Task to complete: From the line containing "From Equations Require Import Equations." down to the line containing "function of the" in the records below, reproduce every line exactly, ends included, and omit all others.

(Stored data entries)
(** * Untagged-resource scanner: a shallow embedding of [index.js] and of the
    full scanner script it was copied from, with the properties of the
    scan orchestrator stated over that embedding.

    Layout: JavaScript values and the tag classifier; promises with
    settle times and [withTimeout]; the paginated fetch (the declaration
    in effect and the shadowed, timeout-aware one); the region resolver;
    the two claim-cursor worker pools; the aggregator's sort; the entry
    point [main_handler] of both files; then the theorems. *)

From Stdlib Require Import List String Ascii Bool ZArith Lia Arith.
From Stdlib Require Import Permutation Sorted.
From Stdlib Require Import DecimalString.
Import ListNotations.
Local Open Scope string_scope.
Local Open Scope list_scope.
Set Warnings "-register-all".

(* ================================================================== *)
(** ** JavaScript values *)

(** The payloads the scanner inspects are parsed JSON documents.  Numbers
    are restricted to integers; an object lists its own properties in the
    order [Object.keys] enumerates them. *)
Inductive JsVal : Type :=
| JUndefined
| JNull
| JBool (b : bool)
| JNum (n : Z)
| JStr (s : string)
| JArr (xs : list JsVal)
| JObj (props : list (string * JsVal)).

(** [Boolean(v)]: the falsy values are [undefined], [null], [false], [0]
    and the empty string; every array and object is truthy. *)
Definition truthy (v : JsVal) : bool :=
  match v with
  | JUndefined | JNull => false
  | JBool b => b
  | JNum n => negb (n =? 0)%Z
  | JStr s => negb (s =? "")
  | JArr _ | JObj _ => true
  end.

Definition nullish (v : JsVal) : bool :=
  match v with
  | JUndefined | JNull => true
  | _ => false
  end.

Fixpoint lookup (k : string) (props : list (string * JsVal)) : JsVal :=
  match props with
  | [] => JUndefined
  | (k', v) :: rest => if k' =? k then v else lookup k rest
  end.

(** [v.k] for a non-nullish receiver and a property name that no
    prototype defines (every name read by the scanner is of that kind):
    only an object can hold it. *)
Definition get (v : JsVal) (k : string) : JsVal :=
  match v with
  | JObj props => lookup k props
  | _ => JUndefined
  end.

(** [v?.k] *)
Definition get_opt (v : JsVal) (k : string) : JsVal :=
  if nullish v then JUndefined else get v k.

(** [a || b] *)
Definition or_else (a b : JsVal) : JsVal := if truthy a then a else b.

(** [a ?? b] *)
Definition coalesce (a b : JsVal) : JsVal := if nullish a then b else a.

Definition isArray (v : JsVal) : bool :=
  match v with JArr _ => true | _ => false end.

(** [typeof v === "object"] *)
Definition typeof_object (v : JsVal) : bool :=
  match v with JNull | JArr _ | JObj _ => true | _ => false end.

Definition Object_keys (props : list (string * JsVal)) : list JsVal :=
  map (fun kv => JStr (fst kv)) props.

Definition dec (n : Z) : string := NilZero.string_of_int (Z.to_int n).

Fixpoint join (sep : string) (parts : list string) : string :=
  match parts with
  | [] => ""
  | [p] => p
  | p :: rest => (p ++ sep ++ join sep rest)%string
  end.

(** [String(v)] *)
Fixpoint String_ (v : JsVal) : string :=
  match v with
  | JUndefined => "undefined"
  | JNull => "null"
  | JBool true => "true"
  | JBool false => "false"
  | JNum n => dec n
  | JStr s => s
  | JArr xs =>
      join "," (map (fun x => if nullish x then "" else String_ x) xs)
  | JObj _ => "[object Object]"
  end.

(* ================================================================== *)
(** ** TagClassifier *)

(** The body of the [for (const c of candidates)] loop. *)
Fixpoint first_tags (candidates : list JsVal) : list JsVal :=
  match candidates with
  | [] => []
  | c :: rest =>
      if isArray c then match c with JArr xs => xs | _ => [] end
      else if typeof_object c
           then match c with JObj props => Object_keys props | _ => [] end
           else first_tags rest
  end.

Definition probes (obj : JsVal) : list JsVal :=
  [ get obj "Tags"; get obj "TagSet"; get obj "TagList";
    get obj "ResourceTags"; get_opt (get obj "Tags") "TagSet" ].
(** C4 as amended: [get_trans] has no assertion on the stutter and
    progress of the location. For a location whose stutter and ranked
    transitions are FALSE and whose progress map is empty, when the
    arguments pass the assertions of [get_trans] and [idx] is an index
    of the two value lists, the clause [lvals[idx] -> (x_lvals[idx] /\
    FALSE)] is emitted first; what follows are the clauses and the
    outcome of the rank-decrease flag part alone. *)
Theorem get_trans_dead_location (self : Location) (idx : Z)
    (lvals x_lvals symbs : list FNode) (st rk pr rd l x_l : FNode) :
  is_false (stutterT self) = true ->
  is_false (rankT self) = true ->
  progressT self = [] ->
  get_trans_pre self symbs st rk pr rd = ([], Ok tt) ->
  py_index lvals idx = Ok l ->
  py_index x_lvals idx = Ok x_l ->
  get_trans self idx lvals x_lvals symbs st rk pr rd =
  (Implies l (mgr_And [x_l; FALSE])
     :: emitted (rank_decr_clauses self rk rd l),
   outcome (rank_decr_clauses self rk rd l)).
Proof.
  intros Hst Hrk Hpr Hpre Hl Hxl.
  unfold get_trans, self_types, stutter_clauses, ranked_clauses, progress.
  rewrite Hpre, Hst, Hrk, Hpr, Hl, Hxl. simpl.
  destruct (rank_decr_clauses self rk rd l). reflexivity.
Qed.

Lemma get_trans_dead_location_witness :
  get_trans Sample.loc_dead 0 Sample.lvals Sample.x_lvals []
    Sample.sel_stutter FALSE Sample.sel_progress FALSE =
  ([Implies Sample.l0 (And [symb2next Sample.l0; FALSE])], Ok tt).
Proof.
  exact (get_trans_dead_location Sample.loc_dead 0 Sample.lvals
           Sample.x_lvals [] Sample.sel_stutter FALSE Sample.sel_progress
           FALSE Sample.l0 (symb2next Sample.l0)
           eq_refl eq_refl eq_refl eq_refl eq_refl eq_refl).
Defined.

(** C4, the claim as stated fails: [loc_dead] has a FALSE stutter
    transition and an empty progress map, and [get_trans] raises
    nothing on it and emits a clause. *)
Lemma dead_location_rejected_fails :
  ~ dead_location_rejected Sample.loc_dead 0 Sample.lvals Sample.x_lvals []
      Sample.sel_stutter FALSE Sample.sel_progress FALSE.
Proof.
  intros H. specialize (H eq_refl eq_refl). discriminate H.
Qed.

(** ** Hint: methods and the frozen location list *)

Lemma mbind_ok {A B : Type} (m : Meth A) (f : A -> Meth B) (h h' : Hint) (b : B) :
  mbind m f h = (h', Ok b) ->
  exists a h1, m h = (h1, Ok a) /\ f a h1 = (h', Ok b).
Proof.
  unfold mbind. destruct (m h) as [h1 [a|e]]; [eauto | discriminate].
Qed.

Lemma keeps_ret {A : Type} (a : A) : keeps (mret a).
Proof. intros h. auto. Qed.

Lemma keeps_lift {A : Type} (r : result A) : keeps (mlift r).
Proof. intros h. auto. Qed.

Lemma keeps_assert (b : bool) : keeps (massert b).
Proof. apply keeps_lift. Qed.

Lemma keeps_get {A : Type} (f : Hint -> A) : keeps (mget f).
Proof. intros h. auto. Qed.

Lemma keeps_attr {A : Type} (f : Hint -> option A) : keeps (mattr f).
Proof. intros h. auto. Qed.

Lemma keeps_attr_created {A : Type} (f : Hint -> option A) :
  keeps (mattr_created f).
Proof. intros h. auto. Qed.

Lemma keeps_set (f : Hint -> Hint) :
  (forall h, locs (f h) = locs h) ->
  (forall h, is_some (ts_loc_symbs h) = true ->
             is_some (ts_loc_symbs (f h)) = true) ->
  keeps (mset f).
Proof. intros H1 H2 h. simpl. auto. Qed.

Lemma keeps_bind {A B : Type} (m : Meth A) (f : A -> Meth B) :
  keeps m -> (forall a, keeps (f a)) -> keeps (mbind m f).
Proof.
  intros Hm Hf h. unfold mbind. specialize (Hm h).
  destruct (m h) as [h1 [a|e]]; simpl in *; [|exact Hm].
  destruct (Hf a h1) as [H1 H2]. destruct Hm as [H3 H4].
  split; [congruence | auto].
Qed.

Create HintDb keeps.
#[local] Hint Resolve keeps_ret keeps_lift keeps_assert keeps_get keeps_attr
  keeps_attr_created keeps_bind : keeps.

Lemma keeps_alloc_enums new_enum : keeps (alloc_enums new_enum).
Proof.
  unfold alloc_enums. apply keeps_bind; [auto with keeps|]. intros h.
  destruct (is_none (ts_loc_symbs h)); [|auto with keeps].
  apply keeps_bind; [auto with keeps|]. intros _.
  apply keeps_bind.
  - destruct (new_enum _ _) as [symbs vals].
    apply keeps_bind; [|auto with keeps].
    apply keeps_set; intros; reflexivity.
  - intros _. destruct (new_enum _ 3%nat) as [tsymbs vals].
    apply keeps_bind; [apply keeps_set; intros; auto|]. intros _.
    apply keeps_bind; [auto with keeps|]. intros _.
    destruct vals as [|s [|r [|p [|]]]]; auto with keeps.
    apply keeps_set; intros; auto.
Qed.

Lemma keeps_set_rank_flags (symbs : list FNode) : keeps (set_rank_flags symbs).
Proof.
  unfold set_rank_flags. apply keeps_bind; [auto with keeps|]. intros h.
  destruct (forallb _ _).
  - repeat (apply keeps_bind; [first [apply keeps_set; intros; auto
                                     | auto with keeps]|]; intros _).
    auto with keeps.
  - apply keeps_bind; [apply keeps_set; intros; auto | auto with keeps].
Qed.

Lemma keeps_get_trans_system new_enum active :
  keeps (get_trans_system new_enum active).
Proof.
  unfold get_trans_system.
  repeat first [ apply keeps_alloc_enums
               | apply keeps_set_rank_flags
               | apply keeps_bind; [|intros ?]
               | solve [auto with keeps] ].
Qed.

Lemma add_on_compiled (loc : Location) (h : Hint) :
  is_some (ts_loc_symbs h) = true -> add loc h = (h, Raise AssertionError).
Proof.
  unfold add, mbind, mget, massert, mlift. simpl.
  destruct (ts_loc_symbs h); [reflexivity | discriminate].
Qed.

Lemma set_locs_on_compiled (ls : list Location) (h : Hint) :
  is_some (ts_loc_symbs h) = true -> set_locs ls h = (h, Raise AssertionError).
Proof.
  unfold set_locs, mbind, mget, massert, mlift. simpl.
  destruct (ts_loc_symbs h); [reflexivity | discriminate].
Qed.

Lemma do_op_on_compiled new_enum (o : hint_op) (h : Hint) :
  is_some (ts_loc_symbs h) = true ->
  locs (do_op new_enum o h) = locs h /\
  is_some (ts_loc_symbs (do_op new_enum o h)) = true.
Proof.
  intros H. destruct o as [loc|ls|active]; simpl.
  - rewrite add_on_compiled by assumption. auto.
  - rewrite set_locs_on_compiled by assumption. auto.
  - destruct (keeps_get_trans_system new_enum active h). auto.
Qed.

Lemma do_ops_on_compiled new_enum (ops : list hint_op) (h : Hint) :
  is_some (ts_loc_symbs h) = true ->
  locs (do_ops new_enum ops h) = locs h /\
  is_some (ts_loc_symbs (do_ops new_enum ops h)) = true.
Proof.
  revert h. induction ops as [|o ops IH]; intros h H; simpl; [auto|].
  destruct (do_op_on_compiled new_enum o h H) as [H1 H2].
  destruct (IH _ H2) as [H3 H4]. unfold do_ops in *. split; congruence.
Qed.

(** A call of [get_trans_system] that returns has assigned the location
    encoding. *)
Lemma get_trans_system_assigns new_enum (active : FNode) (h h' : Hint)
    (res : TransSystem * FNode) :
  get_trans_system new_enum active h = (h', Ok res) ->
  is_some (ts_loc_symbs h') = true.
Proof.
  unfold get_trans_system. intros H.
  apply mbind_ok in H. destruct H as (_ & h1 & _ & H).
  apply mbind_ok in H. destruct H as (_ & h2 & _ & H).
  apply mbind_ok in H. destruct H as (ls & h3 & Hls & H).
  unfold mattr in Hls. destruct (ts_loc_symbs h2) as [ls'|] eqn:E; [|discriminate].
  injection Hls as <- _.
  match type of H with ?m _ = _ =>
    assert (K : keeps (fun h => m h)) end.
  { repeat first [ apply keeps_set_rank_flags
                 | apply keeps_bind; [|intros ?]
                 | solve [auto with keeps] ]. }
  destruct (K h2) as [_ K2]. rewrite H in K2. apply K2. now rewrite E.
Qed.

(** C9: once a call of [get_trans_system] has assigned the location
    encoding of a hint, every later [add] and [set_locs] raises an
    assertion error and leaves the hint as it is, and whatever sequence
    of [add], [set_locs] and [get_trans_system] follows, the location
    list stays the one of the compiled hint. *)
Theorem compiled_hint_is_frozen new_enum (active : FNode) (h h' : Hint)
    (r : result (TransSystem * FNode)) :
  get_trans_system new_enum active h = (h', r) ->
  is_some (ts_loc_symbs h') = true ->
  (forall loc, add loc h' = (h', Raise AssertionError)) /\
  (forall ls, set_locs ls h' = (h', Raise AssertionError)) /\
  (forall ops, locs (do_ops new_enum ops h') = locs h) /\
  locs h' = locs h.
Proof.
  intros Hcall Hsome.
  assert (Hl : locs h' = locs h).
  { destruct (keeps_get_trans_system new_enum active h) as [K _].
    now rewrite Hcall in K. }
  repeat split.
  - intros loc. now apply add_on_compiled.
  - intros ls. now apply set_locs_on_compiled.
  - intros ops. destruct (do_ops_on_compiled new_enum ops h' Hsome). congruence.
  - exact Hl.
Qed.

Lemma compiled_hint_is_frozen_witness :
  let h' := fst (get_trans_system one_hot_enum Sample.active Sample.hint_x) in
  (forall loc, add loc h' = (h', Raise AssertionError)) /\
  (forall ls, set_locs ls h' = (h', Raise AssertionError)) /\
  (forall ops, locs (do_ops one_hot_enum ops h') = locs Sample.hint_x) /\
  locs h' = locs Sample.hint_x.
Proof.
  apply (compiled_hint_is_frozen one_hot_enum Sample.active Sample.hint_x _
           (snd (get_trans_system one_hot_enum Sample.active Sample.hint_x))).
  - apply surjective_pairing.
  - vm_compute. reflexivity.
Defined.

(** ** Next-state renaming and evaluation *)

Lemma get_type_all_of (ty : PySMTType) (l : list FNode) :
  (fix all_of (ty : PySMTType) (l : list FNode) {struct l} : bool :=
     match l with
     | [] => true
     | x :: xs => has_type (get_type x) ty && all_of ty xs
     end) ty l = forallb (fun x => has_type (get_type x) ty) l.
Proof. induction l as [|x xs IH]; simpl; [reflexivity | now rewrite IH]. Qed.

Lemma forallb_map_ext {A : Type} (f g : A -> bool) (h : A -> A) (l : list A) :
  Forall (fun x => f (h x) = g x) l ->
  forallb f (map h l) = forallb g l.
Proof. induction 1; simpl; [reflexivity | congruence]. Qed.
Lemma batches_of_nonempty (records batch : list Row) :
  batch ∈ batches_of records -> batch <> [].
Proof.
  rewrite batches_of_fmap. intros Hb.
  destruct (batch_count (length records)) as [_ Hlow].
  apply list_elem_of_fmap in Hb. destruct Hb as (k & -> & Hk).
  apply elem_of_seq in Hk. specialize (Hlow k ltac:(lia)).
  intros E. apply (f_equal length) in E.
  rewrite length_take, length_drop in E. cbn [length] in E.
  unfold BATCH_SIZE in *. lia.
Qed.

(** [_upload_in_batches] cuts the records into consecutive slices: put
    end to end the batches are the records, no batch is empty, none holds
    more than [BATCH_SIZE] records, and every batch before the last is
    full. *)
Theorem batches_partition_records (records : list Row) :
  concat (batches_of records) = records /\
  Forall (fun batch => (1 <= length batch <= BATCH_SIZE)%nat)
         (batches_of records) /\
  (forall i batch, batches_of records !! i = Some batch ->
     (S i < length (batches_of records))%nat ->
     length batch = BATCH_SIZE).
Proof.
  rewrite batches_of_fmap.
  destruct (batch_count (length records)) as [Hup Hlow].
  set (m := Nat.div (length records + (BATCH_SIZE - 1)) BATCH_SIZE) in *.
  clearbody m. split; [|split].
  - rewrite batch_cover. now apply take_ge.
  - apply Forall_forall. intros batch Hb.
    apply list_elem_of_fmap in Hb. destruct Hb as (k & -> & Hk).
    apply elem_of_seq in Hk. specialize (Hlow k ltac:(lia)).
    rewrite length_take, length_drop. unfold BATCH_SIZE in *. lia.
  - intros i batch Hi Hlt. rewrite length_fmap, length_seq in Hlt.
    rewrite list_lookup_fmap in Hi.
    rewrite lookup_seq_lt in Hi by lia. cbn in Hi. injection Hi as <-.
    specialize (Hlow (S i) Hlt).
    rewrite length_take, length_drop. unfold BATCH_SIZE in *. lia.
Qed.

(** ** Accounting of a batched upload *)

Lemma upload_loop_unmarked (tn : string) (tf : Row -> option Row)
    (batches : list (list Row)) :
  Forall (fun b => is_Some (mapM tf b)) batches ->
  forall m total, exists m' new,
    upload_loop tn tf None batches m total
      = (m', Some (total + length (concat (accepted_batches batches new)))%nat) /\
    requests (supabase m') = requests (supabase m) ++ new /\
    length new = length batches /\
    errors (stats m')
      = errors (stats m)
        + Z.of_nat (length (List.filter (fun r => negb (req_accepted r)) new)) /\
    local_db m' = local_db m.
Proof.
  induction 1 as [|batch rest [dicts Hd] _ IH]; intros m total.
  - exists m, []. cbn. rewrite app_nil_r, Nat.add_0_r, Z.add_0_r. auto.
  - cbn [upload_loop]. unfold upload_batch. rewrite Hd.
    unfold cloud_insert. cbn [truthy_table].
    set (ok := accepts (supabase m) (length (requests (supabase m))) tn dicts).
    destruct ok eqn:Hok.
    + match goal with |- context [upload_loop _ _ _ rest ?m1 ?t1] =>
        destruct (IH m1 t1) as (m' & new & Hl & Hreq & Hlen & Herr & Hdb) end.
      exists m', (mkRequest tn dicts true :: new).
      rewrite Hl, accepted_batches_cons. cbn in *.
      rewrite Hreq, <- app_assoc, length_app.
      repeat split; try congruence; try lia.
      do 2 f_equal. lia.
    + match goal with |- context [upload_loop _ _ _ rest ?m1 ?t1] =>
        destruct (IH m1 t1) as (m' & new & Hl & Hreq & Hlen & Herr & Hdb) end.
      exists m', (mkRequest tn dicts false :: new).
      rewrite Hl, accepted_batches_cons. cbn in *.
      rewrite Hreq, <- app_assoc.
      repeat split; try congruence; try lia.
Qed.

(** A batched upload that marks nothing (sessions, videos), outside
    dry-run and on records that all transform: one insert per batch; the
    count returned is the number of records in the batches the cloud
    accepted, the error counter grows by the number of rejected batches,
    and the local store is not touched. *)
Theorem unmarked_upload_accounting (records : list Row) (table_name : string)
    (transform_fn : Row -> option Row) (m : Manager) :
  dry_run m = false ->
  Forall (fun r => is_Some (transform_fn r)) records ->
  let res := _upload_in_batches records table_name transform_fn None m in
  let new := new_requests m res.1 in
  length new = length (batches_of records) /\
  res.2 = Some (length (concat (accepted_batches (batches_of records) new))) /\
  errors (stats res.1)
    = errors (stats m)
      + Z.of_nat (length (List.filter (fun r => negb (req_accepted r)) new)) /\
  local_db res.1 = local_db m.
Proof.
  intros Hdry HF. cbv zeta. unfold _upload_in_batches. rewrite Hdry.
  destruct (upload_loop_unmarked table_name transform_fn (batches_of records)
              (batches_transformable _ _ HF) m 0%nat)
    as (m' & new & Hl & Hreq & Hlen & Herr & Hdb).
  rewrite Hl. cbn [fst snd].
  rewrite (new_requests_app _ _ _ Hreq). auto.
Qed.

(** ** The rows a query returns always transform *)

Lemma project_lookup_is_Some (cols : list string) (r : Row) (c : string) :
  c ∈ cols -> is_Some (project cols r !! c).
Proof.
  intros Hc. unfold project.
  destruct (list_to_map _ !! c) eqn:E; [eauto|].
  apply not_elem_of_list_to_map_2 in E. exfalso. apply E.
  rewrite <- list_fmap_compose. apply list_elem_of_fmap.
  exists c. split; [reflexivity | assumption].
Qed.

Lemma build_dict_is_Some (keys : list string) (row : Row) :
  Forall (fun k => is_Some (row !! k)) keys -> is_Some (build_dict keys row).
Proof.
  intros HF. unfold build_dict. apply fmap_is_Some, mapM_is_Some_2.
  eapply Forall_impl; [exact HF|]. intros k [v Hv]. cbn. rewrite Hv. eauto.
Qed.

Lemma build_dict_project (keys cols : list string) (r : Row) :
  keys ⊆ cols -> is_Some (build_dict keys (project cols r)).
Proof.
  intros Hsub. apply build_dict_is_Some, Forall_forall.
  intros k Hk. apply project_lookup_is_Some, Hsub, Hk.
Qed.

Lemma transforms_defined (r : Row) :
  is_Some (_transform_video (project videos_columns r)) /\
  is_Some (_transform_session (project sessions_columns r)) /\
  is_Some (_transform_division_state (project division_states_columns r)) /\
  is_Some (_transform_table_state (project table_states_columns r)).
Proof.
  split; [|split; [|split]].
  - unfold _transform_video.
    destruct (build_dict_project
      ["camera_id"; "video_filename"; "video_date"; "start_time"; "end_time";
       "duration_seconds"; "file_size_bytes"; "fps"; "resolution";
       "is_processed"; "storage_location"] videos_columns r) as [d ->].
    { intros k Hk. unfold videos_columns.
      repeat (apply elem_of_cons in Hk as [->|Hk]);
        [ set_solver .. | now apply elem_of_nil in Hk ]. }
    destruct (project_lookup_is_Some videos_columns r "is_processed")
      as [p ->]; [unfold videos_columns; set_solver|].
    cbn. eauto.
  - apply build_dict_project. unfold sessions_columns. set_solver.
  - apply build_dict_project. unfold division_states_columns. set_solver.
  - apply build_dict_project. unfold table_states_columns. set_solver.
Qed.

Lemma select_transformable (cols : list string) (w : Row -> bool)
    (table : list Row) (tf : Row -> option Row) :
  (forall r, is_Some (tf (project cols r))) ->
  Forall (fun rec => is_Some (tf rec)) (select cols w table).
Proof.
  intros H. apply Forall_forall. intros rec Hrec.
  apply select_elem in Hrec. destruct Hrec as (r & _ & _ & ->). apply H.
Qed.
(** * code-challenge: sum_to_n (problem 4), the user service's pagination
      (problem 5) and the real-time scoreboard design (problem 6)

    Numbers of the TypeScript sources are modelled as mathematical integers
    ([Z]): every statement below is about exact integer arithmetic, not about
    IEEE doubles. *)

From Stdlib Require Import ZArith QArith Qround Lia OrderedTypeEx.
From Equations Require Import Equations.
From stdpp Require Import gmap strings list fin_maps sorting.

Open Scope Z_scope.

Set Warnings "-clear-no-such-hyp".

(* ===================================================================== *)
(** * Part I: definitions                                                 *)
(* ===================================================================== *)

(** ** Problem 4: src/problem4/sum_to_n.ts *)

Module Problem4.

(** The [for (let i = 1; i <= n; i++) sum += i] loop of [sum_to_n_a], as a
    function of the loop state [(i, sum)].  The loop runs while [i <= n];
    the distance [n + 1 - i] shrinks at each iteration. *)
Equations? sum_loop (n i sum : Z) : Z by wf (Z.to_nat (n + 1 - i)) lt :=
  sum_loop n i sum with decide (i <= n) := {
    | left _ => sum_loop n (i + 1) (sum + i)
    | right _ => sum }.
Proof. lia. Qed.

(** [let sum = 0; for (let i = 1; ...) ...; return sum]. *)
Definition sum_to_n_a (n : Z) : Z := sum_loop n 1 0.

(** [return (n * (n + 1)) / 2].  The product of two consecutive integers is
    even, so the real division of the source is exact on integers. *)
Definition sum_to_n_b (n : Z) : Z := (n * (n + 1)) / 2.

(** [if (n <= 1) return n; return n + sum_to_n_c(n - 1)], as a total
    function; [sum_to_n_c_fuel] below is the same code with the depth of
    the call stack made explicit. *)
Equations? sum_to_n_c (n : Z) : Z by wf (Z.to_nat n) lt :=
  sum_to_n_c n with decide (n <= 1) := {
    | left _ => n
    | right _ => n + sum_to_n_c (n - 1) }.
Proof. lia. Qed.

Exercise result:
From Equations Require Import Equations.
From stdpp Require Import gmap strings list fin_maps sorting.

Open Scope Z_scope.

Set Warnings "-clear-no-such-hyp".

(* ===================================================================== *)
(** * Part I: definitions                                                 *)
(* ===================================================================== *)

(** ** Problem 4: src/problem4/sum_to_n.ts *)

Module Problem4.

(** The [for (let i = 1; i <= n; i++) sum += i] loop of [sum_to_n_a], as a
    function of the loop state [(i, sum)].  The loop runs while [i <= n];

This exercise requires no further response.